Além disso, esse também foi um dos assuntos do Sínodo 2015 dedicado à família, durante o qual se reconheceu que, hoje, no mundo, família e casamento têm formas diferentes. E que as dificuldades vêm principalmente das fatigantes condições de vida, da falta de trabalho, da necessidade de migrar.
Por isso, é curioso que o cardeal Bagnasco tenha dito há poucos dias: "A família é um fato antropológico, não ideológico", para afirmar o direito das crianças de terem um pai e uma mãe. O que significa antropológico, nesse contexto?
Outrossim, não é preciso ser um exegeta particularmente refinado para compreender que Jesus, nos Evangelhos, joga para o ar os papéis definidos, mesmo os parentais. O seu chamado divide, se necessário: "Eu vim separar o filho de seu pai, a filha de sua mãe" (Mateus 10, 35) e tudo o que se segue. É ensinado que isso não deve ser tomado ao pé da letra, que o texto tem um valor simbólico. Porém, a mensagem é clara, expressa uma crítica clara para os laços muito estreitos, que olham apenas para si mesmos.

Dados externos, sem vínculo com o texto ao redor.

(** an update of the rate limits in which at most one thing goes wrong,
    wherever it happens, either succeeds, with every
    requested value in the kernel array and in the database, or fails and
    leaves both exactly as they were *)
Theorem update_all_or_nothing (s : RateLimitSettings) (w : rl_world) (a : list Z) :
  config_map w = Some a -> length a = 5%nat -> single_failure s w ->
  match update s w with
  | (Ok _, w') =>
      config_map w' = Some (fold_left write_key (settings_list s) a) /\
      rlc_table w' = fold_left (fun t kv => <[kv.1 := kv.2]> t) (settings_list s) (rlc_table w)
  | (Err _, w') => config_map w' = Some a /\ rlc_table w' = rlc_table w
  end.
Proof.
  intros Hm Ha Hsf. unfold update, sm_bind.
  assert (one_fault w) as Hf by (destruct Hsf as [?|[? _]]; [by apply calm_one_fault|done]).
  pose proof (prepare_changes_prepared a w s Hm Hf Ha) as Hp.
  destruct (prepare_changes s w) as [[c|e] w1]; [|by destruct Hp as (? & ? & _)].
  destruct Hp as [(Hm1 & Ht1 & Hf1 & Hc1) (x & -> & Hr & Hx)]. simpl app.
  pose proof (apply_changes_atomic a x w1 a [] Ha Hr (Forall_nil_2 _) Hm1 Hf1) as Hap.
  destruct (apply_changes x [] w1) as [[l|e] w2].
  2: { destruct Hap as [? ?]; [done|split; [done|congruence]]. }
  destruct Hap as (-> & (Hm2 & Ht2 & Hf2 & Hc2) & Hoff); [done|]. simpl in Hoff.
  change (map (fun c => (ch_key c, ch_new c)) x) with (new_entry <$> x). rewrite Hx in *.
  unfold set_rate_limits, sm_bind, sm_lift. pose proof (encode_all_spec (settings_list s)) as Henc.
  assert (forall e w3, calm w3 -> config_map w3 = config_map w2 -> rlc_table w3 = rlc_table w2 ->
    exists w', (let (r, w'0) := rollback ([] ++ (old_entry <$> x))%list w3 in
      match r with Ok _ => sm_fail (A := unit) e w'0 | Err e0 => (Err e0, w'0) end) = (Err e, w') /\
    config_map w' = Some a /\ rlc_table w' = rlc_table w) as Hroll.
  { intros e w3 Hc3 Hm3 Ht3. rewrite Hm2 in Hm3.
    destruct (rollback_restores (A := unit) a (old_entry <$> x) w3 _ e Ha Hr Hc3 Hm3 Hoff) as (w' & Hro & Hm' & Ht').
    exists w'. split_and!; [exact Hro|done|congruence]. }
  destruct (encode_all (settings_list s)) as [rows|e].
  - subst rows. pose proof (attempt_tries w2 _ DatabaseFailed Hm2 Hf2) as Ht.
    destruct (attempt DatabaseFailed w2) as [[[]|e] w3].
    + destruct Ht as [_ (Hm3 & Ht3 & _)]. simpl. split; [done|]. by rewrite Ht3, Ht2, Ht1.
    + destruct Ht as ((Hm3 & Ht3 & _) & Hc3 & _).
      destruct (Hroll e w3 Hc3) as (w' & Heq & ?); [congruence|done|].
      by rewrite Heq.
  - destruct Hsf as [Hc|[_ Hbig]]; [|done].
    destruct (Hroll e w2) as (w' & Heq & ?); [by auto|done..|]. by rewrite Heq.
Qed.
(* ===== verification/Tables.v ===== *)
(** * The tables behind access control and response
    ([adapter/persistence/acl.rs], [soar_block.rs], [soar.rs])

    A table is the list of its rows; an operation is one SQL statement or one
    transaction.  Times are seconds; [now] is SQLite's [datetime('now')], whose
    text compares like the number for four-digit years. *)

From Stdlib Require Import ZArith Lia List String.
From stdpp Require Import base list sets strings.
From S2P Require Import Prelude Abi.

Local Open Scope string_scope.
Local Open Scope Z_scope.

Inductive FlowDirection : Type := Source | Destination.
Inductive ListType : Type := White | Black.

#[export] Instance FlowDirection_eq_dec : EqDecision FlowDirection.
Proof. solve_decision. Defined.
#[export] Instance ListType_eq_dec : EqDecision ListType.
Proof. solve_decision. Defined.

Definition direction_str (d : FlowDirection) : string :=
  match d with Source => "source" | Destination => "destination" end.
Definition list_type_str (t : ListType) : string :=
  match t with White => "whitelist" | Black => "blacklist" end.
Definition direction_from_str (s : string) : option FlowDirection :=
  if String.eqb s "source" then Some Source
  else if String.eqb s "destination" then Some Destination else None.
Definition list_type_from_str (s : string) : option ListType :=
  if String.eqb s "whitelist" then Some White
  else if String.eqb s "blacklist" then Some Black else None.

(** Row of [acl_rules]; UNIQUE over all columns. *)
Record AclRow : Type := mk_row {
  row_version : IpVersion; row_direction : FlowDirection; row_list : ListType;
  row_ip : string; row_port : Z }.

#[export] Instance AclRow_eq_dec : EqDecision AclRow.
Proof. solve_decision. Defined.

(** Row of [soar_block_rules]. *)
Record SoarBlock : Type := mk_block {
  sb_id : Z; sb_ip : string; sb_playbook : Z; sb_expires : Z;
  sb_unblocked : option Z; sb_created_acl : bool; sb_preserve : bool }.

(** Row of [pending_unblock]. *)
Record PendingUnblock : Type := mk_pending {
  pu_id : Z; pu_ip : string; pu_retry : Z; pu_exhausted : option Z; pu_error : option string }.

(** The tables and their AUTOINCREMENT counters. *)
Record tables : Type := mk_tables {
  acl_rules : list AclRow;
  soar_block_rules : list SoarBlock; next_block : Z;
  pending_unblock : list PendingUnblock; next_pending : Z;
  admin_whitelist : list string;
}.

Definition empty_tables : tables := mk_tables [] [] 1 [] 1 [].

Definition set_acl (t : tables) (l : list AclRow) : tables :=
  mk_tables l (soar_block_rules t) (next_block t) (pending_unblock t) (next_pending t) (admin_whitelist t).
Definition set_blocks (t : tables) (l : list SoarBlock) (n : Z) : tables :=
  mk_tables (acl_rules t) l n (pending_unblock t) (next_pending t) (admin_whitelist t).
Definition set_pending (t : tables) (l : list PendingUnblock) (n : Z) : tables :=
  mk_tables (acl_rules t) (soar_block_rules t) (next_block t) l n (admin_whitelist t).
Definition set_whitelist (t : tables) (l : list string) : tables :=
  mk_tables (acl_rules t) (soar_block_rules t) (next_block t) (pending_unblock t) (next_pending t) l.

(** ** acl.rs *)

(** [INSERT OR IGNORE] *)
Definition insert_or_ignore {A} `{EqDecision A} (x : A) (l : list A) : list A :=
  if bool_decide (x ∈ l) then l else (l ++ [x])%list.

Definition is_open (b : SoarBlock) : bool := bool_decide (sb_unblocked b = None).

Definition set_preserve (b : SoarBlock) : SoarBlock :=
  mk_block (sb_id b) (sb_ip b) (sb_playbook b) (sb_expires b) (sb_unblocked b) (sb_created_acl b) true.
Definition set_unblocked (now : Z) (b : SoarBlock) : SoarBlock :=
  mk_block (sb_id b) (sb_ip b) (sb_playbook b) (sb_expires b) (Some now) (sb_created_acl b) (sb_preserve b).

Definition insert_acl_rule (t : tables) (row : AclRow) (preserve_active_soar_blocks : bool) : tables :=
  let t := set_acl t (insert_or_ignore row (acl_rules t)) in
  if preserve_active_soar_blocks then
    set_blocks t
      (map (fun b => if String.eqb (sb_ip b) (row_ip row) && is_open b then set_preserve b else b)
         (soar_block_rules t)) (next_block t)
  else t.

Definition delete_acl_rule (t : tables) (row : AclRow) : tables :=
  set_acl t (filter (fun r => r <> row) (acl_rules t)).

Definition has_manual_acl_rule (t : tables) (ip : string) : bool :=
  existsb (fun r => String.eqb (row_ip r) ip && bool_decide (row_direction r = Source)
                    && bool_decide (row_list r = Black)) (acl_rules t)
  && existsb (fun b => String.eqb (sb_ip b) ip && is_open b
                       && (sb_preserve b || negb (sb_created_acl b))) (soar_block_rules t).

Definition insert_admin_whitelist (t : tables) (ip : string) : tables :=
  set_whitelist t (insert_or_ignore ip (admin_whitelist t)).
Definition delete_admin_whitelist (t : tables) (ip : string) : tables :=
  set_whitelist t (filter (fun x => x <> ip) (admin_whitelist t)).

(** ** soar_block.rs *)

Definition is_active (now : Z) (b : SoarBlock) : bool := is_open b && (sb_expires b >? now).
Definition is_expired (now : Z) (b : SoarBlock) : bool := is_open b && (sb_expires b <=? now).

Definition count_active_soar_blocks (now : Z) (t : tables) : Z :=
  Z.of_nat (length (List.filter (is_active now) (soar_block_rules t))).
Definition list_expired_soar_blocks (now : Z) (t : tables) : list SoarBlock :=
  List.filter (is_expired now) (soar_block_rules t).
Definition list_active_soar_blocks (now : Z) (t : tables) : list SoarBlock :=
  List.filter (is_active now) (soar_block_rules t).
Definition find_soar_block_by_id (t : tables) (id : Z) : option SoarBlock :=
  List.find (fun b => sb_id b =? id) (soar_block_rules t).

Definition mark_soar_block_unblocked (now : Z) (t : tables) (id : Z) : tables :=
  set_blocks t (map (fun b => if sb_id b =? id then set_unblocked now b else b) (soar_block_rules t))
    (next_block t).

Definition insert_pending_unblock (t : tables) (ip : string) : tables :=
  set_pending t (pending_unblock t ++ [mk_pending (next_pending t) ip 0 None None])%list (next_pending t + 1).
Definition list_pending_unblocks (t : tables) : list PendingUnblock := pending_unblock t.
Definition delete_pending_unblock (t : tables) (id : Z) : tables :=
  set_pending t (filter (fun p => pu_id p <> id) (pending_unblock t)) (next_pending t).
Definition mark_pending_unblock_exhausted (now : Z) (t : tables) (id : Z) (error : string) : tables :=
  set_pending t (map (fun p => if pu_id p =? id
    then mk_pending (pu_id p) (pu_ip p) (pu_retry p) (Some now) (Some error) else p) (pending_unblock t))
    (next_pending t).
Definition increment_pending_unblock_retry (t : tables) (id : Z) : tables :=
  set_pending t (map (fun p => if pu_id p =? id
    then mk_pending (pu_id p) (pu_ip p) (pu_retry p + 1) (pu_exhausted p) (pu_error p) else p)
    (pending_unblock t)) (next_pending t).

(** The blacklist row a SOAR block owns. *)
Definition soar_row (version : IpVersion) (ip : string) : AclRow := mk_row version Source Black ip 0.

Definition commit_soar_block_to_db (now : Z) (t : tables) (ip : string) (version : IpVersion)
    (playbook expires : Z) : tables :=
  let existing := bool_decide (soar_row version ip ∈ acl_rules t) in
  let owned := existsb (fun b => String.eqb (sb_ip b) ip && is_active now b && sb_created_acl b
                                 && negb (sb_preserve b)) (soar_block_rules t) in
  let created := negb existing || owned in
  let t := set_blocks t
    (soar_block_rules t ++ [mk_block (next_block t) ip playbook expires None created false])%list
    (next_block t + 1) in
  set_acl t (insert_or_ignore (soar_row version ip) (acl_rules t)).

(** [None]: [QueryReturnedNoRows], the transaction is rolled back. *)
Definition commit_soar_unblock_to_db (now : Z) (t : tables) (id : Z) (version : IpVersion) (ip : string) :
    option tables :=
  let! b := find_soar_block_by_id t id else None in
  let other := existsb (fun b => negb (sb_id b =? id) && String.eqb (sb_ip b) ip && is_active now b)
                 (soar_block_rules t) in
  let should_delete := sb_created_acl b && negb (sb_preserve b) && negb other in
  let t := if should_delete then delete_acl_rule t (soar_row version ip) else t in
  Some (mark_soar_block_unblocked now t id).

Lemma insert_row_in (t : tables) (row : AclRow) (preserve : bool) :
  row ∈ acl_rules (insert_acl_rule t row preserve).
Proof.
  unfold insert_acl_rule, insert_or_ignore.
  destruct preserve; simpl; case_bool_decide; set_solver.
Qed.

(** ** Open rows *)

Definition open_count (t : tables) : Z :=
  Z.of_nat (length (List.filter is_open (soar_block_rules t))).

(** Ids are unique and below the counter. *)
Definition tables_wf (t : tables) : Prop :=
  NoDup (map sb_id (soar_block_rules t)) /\ Forall (fun b => sb_id b < next_block t) (soar_block_rules t).

Lemma tables_wf_empty : tables_wf empty_tables.
Proof. split; constructor. Qed.

Lemma commit_block_wf (now : Z) (t : tables) (ip : string) (v : IpVersion) (pb e : Z) :
  tables_wf t -> tables_wf (commit_soar_block_to_db now t ip v pb e).
Proof.
  intros [Hn Hl]. unfold tables_wf, commit_soar_block_to_db. cbn. rewrite map_app. split.
  - apply NoDup_app. split_and!; [done| |apply NoDup_singleton].
    intros x Hx Hx'. apply list_elem_of_singleton in Hx'. subst x.
    apply list_elem_of_In, in_map_iff in Hx as (b & Hb & Hin). rewrite Forall_forall in Hl.
    specialize (Hl b (proj2 (list_elem_of_In _ _) Hin)). simpl in Hb. lia.
  - apply Forall_app_2; [|apply Forall_singleton; simpl; lia].
    eapply Forall_impl; [done|]. simpl. lia.
Qed.

Lemma commit_block_open (now : Z) (t : tables) (ip : string) (v : IpVersion) (pb e : Z) :
  open_count (commit_soar_block_to_db now t ip v pb e) = open_count t + 1.
Proof.
  unfold open_count, commit_soar_block_to_db. cbn. rewrite List.filter_app, length_app. simpl. lia.
Qed.

Lemma map_ids_update (f : SoarBlock -> SoarBlock) (l : list SoarBlock) :
  (forall b, sb_id (f b) = sb_id b) -> map sb_id (map f l) = map sb_id l.
Proof. intros Hf. induction l as [|b l IH]; simpl; [done|]. by rewrite Hf, IH. Qed.

Lemma mark_unblocked_wf (now : Z) (t : tables) (id : Z) :
  tables_wf t -> tables_wf (mark_soar_block_unblocked now t id).
Proof.
  intros [Hn Hl]. unfold tables_wf, mark_soar_block_unblocked. cbn. split.
  - rewrite map_ids_update; [done|]. intros b. by destruct (_ =? _).
  - apply Forall_map. eapply Forall_impl; [done|]. intros b Hb. simpl. by destruct (_ =? _).
Qed.

Lemma filter_mark_absent (now id : Z) (l : list SoarBlock) :
  id ∉ map sb_id l ->
  map (fun b => if sb_id b =? id then set_unblocked now b else b) l = l.
Proof.
  induction l as [|b l IH]; simpl; [done|]. intros Hn.
  destruct (Z.eqb_spec (sb_id b) id) as [He|]; [exfalso; apply Hn; rewrite He; set_solver|].
  rewrite IH; [done|set_solver].
Qed.

(** Closing one row lowers the count by one exactly when the row was open. *)
Lemma mark_unblocked_open (now : Z) (t : tables) (id : Z) (b : SoarBlock) :
  tables_wf t -> find_soar_block_by_id t id = Some b ->
  open_count (mark_soar_block_unblocked now t id) = open_count t - (if is_open b then 1 else 0).
Proof.
  intros [Hn _]. unfold open_count, mark_soar_block_unblocked, find_soar_block_by_id. cbn.
  revert Hn. induction (soar_block_rules t) as [|c l IH]; [done|]. simpl.
  rewrite NoDup_cons. intros [Hnin Hn]. destruct (Z.eqb_spec (sb_id c) id) as [<-|Hne].
  - intros [= ->]. rewrite (filter_mark_absent now (sb_id b) l Hnin).
    assert (is_open (set_unblocked now b) = false) as -> by done.
    destruct (is_open b); simpl; lia.
  - intros Hf. specialize (IH Hn Hf). destruct (is_open c); simpl; lia.
Qed.

Lemma find_block_in (t : tables) (id : Z) (b : SoarBlock) :
  find_soar_block_by_id t id = Some b -> b ∈ soar_block_rules t /\ sb_id b = id.
Proof.
  unfold find_soar_block_by_id. intros H. apply List.find_some in H as [Hin Hid].
  apply list_elem_of_In in Hin. apply Z.eqb_eq in Hid. done.
Qed.

Lemma in_block_find (t : tables) (b : SoarBlock) :
  tables_wf t -> b ∈ soar_block_rules t -> find_soar_block_by_id t (sb_id b) = Some b.
Proof.
  intros [Hn _]. unfold find_soar_block_by_id.
  induction (soar_block_rules t) as [|c l IH]; [by intros ?%not_elem_of_nil|]. simpl in *.
  rewrite NoDup_cons in Hn. destruct Hn as [Hnin Hn]. rewrite elem_of_cons. intros [->|Hin].
  - by rewrite Z.eqb_refl.
  - destruct (Z.eqb_spec (sb_id c) (sb_id b)) as [He|]; [|by apply IH].
    exfalso. apply Hnin. rewrite He. apply list_elem_of_In, in_map, list_elem_of_In, Hin.
Qed.

#[export] Hint Resolve tables_wf_empty commit_block_wf mark_unblocked_wf : ng.
Definition prefix_mask_u32 (prefix : Z) : Z :=
  if prefix =? 0 then 0 else wrap 32 (Z.shiftl (umax 32) (32 - prefix)).
Definition prefix_mask_u128 (prefix : Z) : Z :=
  if prefix =? 0 then 0 else wrap 128 (Z.shiftl (umax 128) (128 - prefix)).

Definition validate_prefix (prefix max : Z) : option Z :=
  if prefix <=? max then Some prefix else None.

Definition parse_ip_pattern (pattern : string) : option (IpAddr * Z) :=
  let trimmed := trim pattern in
  match split_once "/" trimmed with
  | None =>
      let! ip := parse_ip trimmed else None in
      Some (ip, match ip with Ip4 _ => 32 | Ip6 _ => 128 end)
  | Some (ip_part, prefix_part) =>
      let! ip := parse_ip ip_part else None in
      let! prefix := parse_uint 8 prefix_part else None in
      Some (ip, prefix)
  end.

Definition ip_matches_cidr_pattern (pattern : string) (ip : IpAddr) : option bool :=
  let! (network, prefix) := parse_ip_pattern pattern else None in
  match network, ip with
  | Ip4 network, Ip4 ip =>
      let! prefix := validate_prefix prefix 32 else None in
      let mask := prefix_mask_u32 prefix in
      Some (Z.land network mask =? Z.land ip mask)
  | Ip6 network, Ip6 ip =>
      let! prefix := validate_prefix prefix 128 else None in
      let mask := prefix_mask_u128 prefix in
      Some (Z.land network mask =? Z.land ip mask)
  | _, _ => Some false
  end.

Definition is_valid_ip_pattern (pattern : string) : bool :=
  match parse_ip_pattern pattern with
  | Some (Ip4 _, prefix) => bool_decide (is_Some (validate_prefix prefix 32))
  | Some (Ip6 _, prefix) => bool_decide (is_Some (validate_prefix prefix 128))
  | None => false
  end.

Definition evaluate_event_fields (c : PlaybookCondition) (event : ThreatDetectedEvent)
    (default_single_source_min_conf : float) : ConditionEvaluation :=
  if negb (is_valid_operator (condition_type c) (operator c)) then mk_eval false InvalidOperator
  else
    match condition_type c with
    | Threshold =>
        let! threshold := parse_f64 (value c) else mk_eval false InvalidValue in
        let confidence := f64_of_f32 (te_confidence event) in
        mk_eval (if String.eqb (operator c) "<=" then fle confidence threshold
                 else fge confidence threshold) Observed
    | SourceCountry =>
        let matches := match te_geoip_country event with
          | Some country => existsb (fun candidate => eq_ignore_ascii_case (trim candidate) country)
                              (split "," (value c))
          | None => false
          end in
        mk_eval (if String.eqb (operator c) "not_in" then negb matches else matches) Observed
    | IpPattern =>
        let! ip := parse_ip (te_source_ip event) else mk_eval false InvalidSourceIp in
        let! matches := ip_matches_cidr_pattern (value c) ip else mk_eval false InvalidValue in
        mk_eval (if String.eqb (operator c) "not_in" then negb matches else matches) Observed
    | RepeatOffender =>
        let expected := eq_ignore_ascii_case (value c) "true" in
        mk_eval (Bool.eqb (te_is_repeat_offender event) expected) Observed
    | Frequency => mk_eval false NeedsHistory
    | MultiSourceMin =>
        let! required := parse_uint 64 (value c) else mk_eval false InvalidValue in
        mk_eval (te_active_source_count event >=? required) Observed
    | SingleSourceHigh =>
        let! target := source_from_str (value c) else mk_eval false InvalidValue in
        let min_conf := default default_single_source_min_conf
          (let! s := value2 c else None in parse_f32 s) in
        let solo := (te_active_source_count event =? 1) && bool_decide (te_sources event = [target]) in
        mk_eval (solo && fge (te_confidence event) min_conf) Observed
    | FusedConfidenceAbove =>
        let! threshold := parse_f32 (value c) else mk_eval false InvalidValue in
        mk_eval (if String.eqb (operator c) "<=" then fle (te_fused_confidence event) threshold
                 else fge (te_fused_confidence event) threshold) Observed
    end.

(** ** playbook.rs *)

Inductive ActionType : Type := BlockIp | AdjustRateLimit | SendTelegram | SendEmail | Webhook | Log.

#[export] Instance ActionType_eq_dec : EqDecision ActionType.
Proof. solve_decision. Defined.

Definition action_str (a : ActionType) : string :=
  match a with
  | BlockIp => "block_ip" | AdjustRateLimit => "adjust_rate_limit" | SendTelegram => "send_telegram"
  | SendEmail => "send_email" | Webhook => "webhook" | Log => "log"
  end.

Definition action_from_str (s : string) : option ActionType :=
  if String.eqb s "block_ip" then Some BlockIp
  else if String.eqb s "adjust_rate_limit" then Some AdjustRateLimit
  else if String.eqb s "send_telegram" then Some SendTelegram
  else if String.eqb s "send_email" then Some SendEmail
  else if String.eqb s "webhook" then Some Webhook
  else if String.eqb s "log" then Some Log
  else None.

Record PlaybookActionParams : Type := mk_params {
  ttl_secs : option Z; factor : option float; url : option string; timeout_secs : option Z;
  level : option string }.

Record PlaybookAction : Type := mk_action {
  action_order : Z; action_type : ActionType; params : PlaybookActionParams }.

Record Playbook : Type := mk_playbook {
  pb_id : Z; pb_name : string; pb_enabled : bool; pb_trigger : CanonicalAttackType;
  pb_cooldown_secs : Z; pb_actions : list PlaybookAction; pb_conditions : list PlaybookCondition }.

Definition matches_trigger (p : Playbook) (event : ThreatDetectedEvent) : bool :=
  pb_enabled p &&
  match canonical_from_str (te_attack_type event) with
  | Some t => bool_decide (pb_trigger p = t)
  | None => false
  end.

(** ** playbook_validator.rs *)

(** [SoarError::ValidationFailed]: the field at fault. *)
Inductive validation_error : Type := ValidationFailed (field : string).
Abbreviation validated := (result validation_error unit) (only parsing).

(** Observers of a [serde_json::Value]. *)
Class JsonValue : Type := {
  json : Type;
  js_is_object : json -> bool;
  js_get : json -> string -> option json;
  js_as_u64 : json -> option Z;
  js_as_f64 : json -> option float;
  js_as_str : json -> option string;
}.

Record CreateConditionInput : Type := mk_input {
  in_condition_type : string; in_operator : string; in_value : string; in_value2 : option string }.

Definition validate_optional_positive_i64 (field : string) (v : option Z) : validated :=
  match v with
  | Some v => if v <=? 0 then Err (ValidationFailed field) else Ok tt
  | None => Ok tt
  end.

Definition validate_cooldown_secs (cooldown_secs : Z) : validated :=
  if cooldown_secs <? 0 then Err (ValidationFailed "cooldown_secs") else Ok tt.

Definition parse_finite_f64 (v field : string) : result validation_error float :=
  match parse_f64 v with
  | Some x => if is_finite x then Ok x else Err (ValidationFailed field)
  | None => Err (ValidationFailed field)
  end.

(** [usize] and [u64] are both 64 bits wide. *)
Definition parse_positive_u64 (v field : string) : result validation_error Z :=
  match parse_uint 64 v with
  | Some x => if x >? 0 then Ok x else Err (ValidationFailed field)
  | None => Err (ValidationFailed field)
  end.

Definition parse_bool_literal (v field : string) : result validation_error bool :=
  let l := to_ascii_lowercase v in
  if String.eqb l "true" then Ok true
  else if String.eqb l "false" then Ok false else Err (ValidationFailed field).

Definition validate_condition_value (c : ConditionType) (i : CreateConditionInput) : validated :=
  match c with
  | Threshold | FusedConfidenceAbove =>
      let? _ := parse_finite_f64 (in_value i) (in_condition_type i) in Ok tt
  | Frequency | MultiSourceMin =>
      let? _ := parse_positive_u64 (in_value i) (in_condition_type i) in
      match in_value2 i with
      | Some v2 => let? _ := parse_positive_u64 v2 "value2" in Ok tt
      | None => Ok tt
      end
  | SourceCountry =>
      if forallb (fun part => is_empty (trim part)) (split "," (in_value i))
      then Err (ValidationFailed "source_country") else Ok tt
  | IpPattern =>
      if negb (is_valid_ip_pattern (in_value i)) then Err (ValidationFailed "ip_pattern") else Ok tt
  | RepeatOffender => let? _ := parse_bool_literal (in_value i) (in_condition_type i) in Ok tt
  | SingleSourceHigh =>
      match source_from_str (in_value i) with
      | None => Err (ValidationFailed "single_source_high")
      | Some _ =>
          match in_value2 i with
          | Some v2 => let? _ := parse_finite_f64 v2 "value2" in Ok tt
          | None => Ok tt
          end
      end
  end.

Definition validate_condition_input (i : CreateConditionInput) : validated :=
  match condition_from_str (in_condition_type i) with
  | None => Err (ValidationFailed "condition_type")
  | Some c =>
      if negb (is_valid_operator c (in_operator i)) then Err (ValidationFailed "operator")
      else validate_condition_value c i
  end.

Section Actions.
Context `{J : JsonValue}.

Definition RATE_LIMIT_FACTOR_MIN : float := f64_of_ratio 1 100.
Definition RATE_LIMIT_FACTOR_MAX : float := f64_of_Z 1.

Definition factor_in_range (f : float) : bool :=
  fle RATE_LIMIT_FACTOR_MIN f && fle f RATE_LIMIT_FACTOR_MAX.

Definition validate_optional_positive_u64 (field : string) (v : option json) : validated :=
  match v with
  | None => Ok tt
  | Some v =>
      match js_as_u64 v with
      | Some x => if x >? 0 then Ok tt else Err (ValidationFailed field)
      | None => Err (ValidationFailed field)
      end
  end.

Definition validate_optional_max_u64 (field : string) (v : option json) (max : Z) : validated :=
  match (let! v := v else None in js_as_u64 v) with
  | None => Ok tt
  | Some x => if x >? max then Err (ValidationFailed field) else Ok tt
  end.

Definition validate_optional_rate_limit_factor (v : option json) : validated :=
  match v with
  | None => Ok tt
  | Some v =>
      match js_as_f64 v with
      | Some f => if factor_in_range f then Ok tt else Err (ValidationFailed "factor")
      | None => Err (ValidationFailed "factor")
      end
  end.

Definition validate_required_non_empty_string (field : string) (v : option json) : validated :=
  match (let! v := v else None in js_as_str v) with
  | Some s => if is_empty (trim s) then Err (ValidationFailed field) else Ok tt
  | None => Err (ValidationFailed field)
  end.

Definition validate_optional_string (field : string) (v : option json) : validated :=
  match v with
  | None => Ok tt
  | Some v => if bool_decide (is_Some (js_as_str v)) then Ok tt else Err (ValidationFailed field)
  end.

Definition param (params : option json) (name : string) : option json :=
  let! p := params else None in js_get p name.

Além disso, a família do tempo de Jesus horrorizaria agora; certamente se assemelharia bem mais às tribos islâmicas que ameaçariam hoje o Ocidente cristão do que aos belos casais que celebram o casamento com pompa e wedding planner.
E os casais homossexuais? Em que sentido o que leva pessoas do mesmo sexo a se unirem está fora da natureza? Está na antropologia, isto é, nas relações entre os humanos, a possibilidade de dar sentido.
O prior de Bose, Enzo Bianchi, recentemente também recordou que Jesus não diz nada sobre os homossexuais: "A honestidade", disse, "nos obriga a admitir o enigma, a deixar a questão sem uma resposta. Sobre isso, eu gostaria de uma Igreja que, não podendo se pronunciar, prefira se calar".